Госпожа де Баете окинула меня победоносным взглядом. Я же, понимая, что это всего лишь очередная шалость, приготовилась позабавиться, но Лозен внезапно перешел на серьезный тон и заговорил с гувернанткой о делах. Мы обе пришли в восторг от его речей и самоуверенности, с какой он их произносил.

— Поистине, сударь, вас нельзя узнать, — заметила г-жа де Баете, — вы стали достойным уважения дворянином и разбираетесь в государственных делах не хуже самого господина кардинала.

— Ах, сударыня, ведь я младший сын гасконца из славного рода, слава Богу!

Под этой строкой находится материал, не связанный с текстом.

(** A file of lines. *)
Fixpoint unlines (ls : list string) : string :=
  match ls with [] => "" | l :: ls => l +:+ String "010" (unlines ls) end.

Definition is_line (size : nat) (l : string) : bool := all_chars line_char l && (String.length l <? size)%nat.

Lemma fgets_unlines (size : nat) (ls : list string) :
  forallb (is_line size) ls = true -> fgets_lines size size "" (unlines ls) = (fun l => l +:+ eol) <$> ls.
Proof.
  induction ls as [|l ls IH]; [done|]. cbn [forallb unlines]. intros [Hl Hls]%andb_prop.
  apply andb_prop in Hl as [Hc Hn%Nat.ltb_lt]. rewrite fgets_line by done. rewrite IH by done. done.
Qed.

(** ** [pgagroal_hba.conf] *)

(** The line of an entry. *)
Definition hba_line (h : hba) : string := columns [h_type h; h_database h; h_username h; h_address h; h_method h].

(** An entry that the file can hold: columns without white space that fit their fields, and
    a line that fits the buffer and does not look like a comment. *)
Definition hba_printable (h : hba) : bool :=
  forallb is_token [h_type h; h_database h; h_username h; h_address h; h_method h]
  && (String.length (h_type h) <? MAX_TYPE_LENGTH)%nat && (String.length (h_database h) <? MAX_DATABASE_LENGTH)%nat
  && (String.length (h_username h) <? MAX_USERNAME_LENGTH)%nat && (String.length (h_address h) <? MAX_ADDRESS_LENGTH)%nat
  && (String.length (h_method h) <? MAX_ADDRESS_LENGTH)%nat
  && negb (is_comment_line (h_type h)) && is_line (LINE_LENGTH - 1) (hba_line h).

Lemma token_not_empty_line (t r : string) : is_token t = true -> is_empty_string (t +:+ r) = false.
Proof.
  intros Ht. destruct (token_cons t Ht) as (c & t' & -> & _ & Hc). cbn [all_chars] in Hc. apply andb_prop in Hc as [Hc _].
  unfold is_empty_string. change (String c t' +:+ r) with (String c (t' +:+ r)). rewrite skip_none; [done|].
  by apply negb_true_iff.
Qed.

Lemma comment_first (t r : string) : is_token t = true -> is_comment_line (t +:+ r) = is_comment_line t.
Proof.
  intros Ht. destruct (token_cons t Ht) as (c & t' & -> & Hb & _).
  change (String c t' +:+ r) with (String c (t' +:+ r)). cbn [is_comment_line]. by rewrite Hb; destruct (_ || _).
Qed.

Lemma apply_hba_fits (h h0 : hba) :
  hba_printable h = true -> apply_hba (extract_hba (hba_line h +:+ eol)) h0 = (h, true).
Proof.
  destruct h as [t d u a m]. unfold hba_printable, hba_line. cbn [h_type h_database h_username h_address h_method].
  rewrite !andb_true_iff. intros (((((((Htok & H1) & H2) & H3) & H4) & H5) & _) & _).
  rewrite forallb_forall in Htok.
  assert (Forall (fun s => is_token s = true) [t; d; u; a; m]) as Hf
    by (apply Forall_forall; intros s Hs; apply Htok; by apply list_elem_of_In).
  unfold eol. rewrite extract_hba_columns by done. rewrite !Forall_cons in Hf.
  destruct Hf as (Ft & Fd & Fu & Fa & Fm & _).
  change (Some <$> [t; d; u; a; m]) with [Some t; Some d; Some u; Some a; Some m].
  assert (forall s, is_token s = true -> streq s "" = false) as Hne
    by (intros s (Hs & _)%andb_prop; by apply negb_true_iff).
  assert (forall n s old, is_token s = true -> (String.length s <? n)%nat = true -> apply_hba_field n (Some s) old = Some s) as Hfit
    by (intros n s old Hs Hn; unfold apply_hba_field; by rewrite Hne, Hn).
  unfold apply_hba. cbv zeta. cbn [lookup list_lookup default from_option id].
  by rewrite !Hfit.
Qed.

Lemma hba_line_first (h : hba) : hba_printable h = true ->
  is_empty_string (hba_line h +:+ eol) = false /\ is_comment_line (hba_line h +:+ eol) = false.
Proof.
  intros H. unfold hba_printable in H. rewrite !andb_true_iff in H.
  destruct H as (((((((Htok & _) & _) & _) & _) & _) & Hc) & _). cbn in Htok. apply andb_prop in Htok as [Ht _].
  unfold hba_line. cbn [columns]. rewrite !sapp_assoc. split; [by apply token_not_empty_line|].
  rewrite comment_first by done. by apply negb_true_iff.
Qed.

Lemma hba_loop_lines (hs es : list hba) (h0 : hba) :
  forallb hba_printable hs = true ->
  hba_loop ((fun l => l +:+ eol) <$> (hba_line <$> hs)) es h0 =
  if decide (hs = []) then (STATUS_OK, es)
  else if (length es + length hs <? NUMBER_OF_HBAS)%nat then (STATUS_OK, es ++ hs)
  else (STATUS_FILE_TOO_BIG, take (Nat.max (S (length es)) NUMBER_OF_HBAS) (es ++ hs)).
Proof.
  revert es h0. induction hs as [|h hs IH]; intros es h0; [done|].
  cbn [forallb]. intros [Hh Hhs]%andb_prop. rewrite !fmap_cons. cbn [hba_loop].
  destruct (hba_line_first h Hh) as [-> ->]. cbn [orb]. rewrite apply_hba_fits by done.
  rewrite decide_False by done. rewrite length_app. cbn [length].
  destruct (Nat.leb_spec NUMBER_OF_HBAS (length es + 1)) as [Hn|Hn].
  - destruct (Nat.ltb_spec (length es + S (length hs)) NUMBER_OF_HBAS); [lia|].
    f_equal. replace (Nat.max (S (length es)) NUMBER_OF_HBAS) with (length (es ++ [h])) by (rewrite length_app; cbn [length]; lia).
    by rewrite (cons_middle h es hs), (app_assoc es [h] hs), take_app_length.
  - rewrite IH by done. rewrite length_app. cbn [length]. destruct (decide (hs = [])) as [->|Hne].
    + cbn [length]. destruct (Nat.ltb_spec (length es + 1) NUMBER_OF_HBAS); [done|lia].
    + replace (length es + 1 + length hs)%nat with (length es + S (length hs))%nat by lia.
      rewrite <- app_assoc. cbn [app]. destruct (_ <? _)%nat; [done|].
      replace (Nat.max (S (length es + 1)) NUMBER_OF_HBAS) with NUMBER_OF_HBAS by lia.
      by replace (Nat.max (S (length es)) NUMBER_OF_HBAS) with NUMBER_OF_HBAS by lia.
Qed.

(** The file of host-based rules is read as it was written.  Entries whose columns fit
    their fields come back in their order, up to 63 of them; a file with 64 entries or more,
    although the array holds 64, is refused as too big and leaves the configuration. *)
Theorem hba_file_roundtrip (c : main_configuration) (hs : list hba) (Hs : forallb hba_printable hs = true) :
  read_hba_configuration c (Some (unlines (hba_line <$> hs))) =
  if (length hs <? NUMBER_OF_HBAS)%nat then (STATUS_OK, set_mc_hbas hs c) else (STATUS_FILE_TOO_BIG, c).
Proof.
  assert (forallb (is_line (LINE_LENGTH - 1)) (hba_line <$> hs) = true) as Hl.
  { rewrite forallb_forall in *. intros l Hl. apply list_elem_of_In, list_elem_of_fmap in Hl as (h & -> & Hh).
    apply list_elem_of_In, Hs in Hh. unfold hba_printable in Hh. rewrite !andb_true_iff in Hh. apply Hh. }
  unfold read_hba_configuration, read_lines. rewrite fgets_unlines by done. rewrite hba_loop_lines by done.
  destruct (decide (hs = [])) as [->|Hne]; [done|]. cbn [length Nat.add]. by destruct (_ <? _)%nat.
Qed.

Lemma hba_file_roundtrip_witness :
  let hs := [Hba "host" "all" "alice" "10.0.0.0/8" "scram-sha-256"; Hba "hostssl" "mydb" "all" "all" "cert"] in
  read_hba_configuration init_configuration (Some (unlines (hba_line <$> hs))) = (STATUS_OK, set_mc_hbas hs init_configuration).
Proof. cbv zeta. rewrite hba_file_roundtrip; [reflexivity|vm_compute; reflexivity]. Defined.

(** ** The files with users *)

Lemma pieces_last (c : ascii) (s : string) :
  all_chars (fun x => negb (bool_decide (x = c))) s = true -> pieces c s = [s].
Proof.
  induction s as [|x s IH]; [done|]. cbn [all_chars]. intros [Hx Hs]%andb_prop. cbn [pieces].
  apply negb_true_iff in Hx. by rewrite Hx, IH.
Qed.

Поэтому я обладаю способностью видеть дальше, чем мог бы при своем росте. Мне надо преуспеть в жизни, и я преуспею.

В этот миг лицо кузена приобрело незнакомое мне выражение. В нем сквозили решимость и незыблемая воля, воля, в наличии которой мне было суждено самой слишком хорошо убедиться. Обращенные на меня глаза Пюи-гийема отчасти связывали со мной его дерзкие замыслы, и тут я почувствовала, что люблю его, ощутила, что моя жизнь и будущее зависят от этого невысокого человека, столь гордого и столь решительного. Я почувствовала это скорее безотчетно, чем сознательно; мое сердце трепетало так, что сборки на моей шейной косынке пришли в движение; я не могла понять причину своего волнения и сердцебиения. Румянец, разливавшийся по моему лицу, неодолимая сила, притягивавшая меня к кузену настолько, что я даже непроизвольно сделала шаг вперед, — то были признаки зарождающейся или скорее растущей любви, ибо я любила этого человека всегда и буду любить его до конца своей жизни.

Пюигийем только что потерпел любовный крах в самых изысканных дамских салонах, и его тщеславие сильно от этого страдало. Он примкнул к свите мадемуазель дю Ге-Баньоль, впоследствии г-жи де Куланж, уже тогда славившейся своим умом, остротами и редкой красотой (она сохранила ее до сих пор и, полагаю, сохранит до конца своих дней). Эта девица отнюдь не была богатой наследницей, но она отличалась таким очарованием, что у нее не было отбоя от поклонников. Пюигийем последовал примеру других и занял место в строю ее воздыхателей. Вначале она отнеслась к графу благосклонно за его приятную наружность и врожденный апломб, заставлявший его задирать нос, словно он имел на это право. Но однажды, находясь в доме Мадемуазель, девица отвернулась от Пюигий-ема. Он напрасно старался: она продолжат не замечать его, невзирая на его призыв «Помилуйте!» и скорбный вид. Кто-то спросил красавицу о причинах ее охлаждения к графу.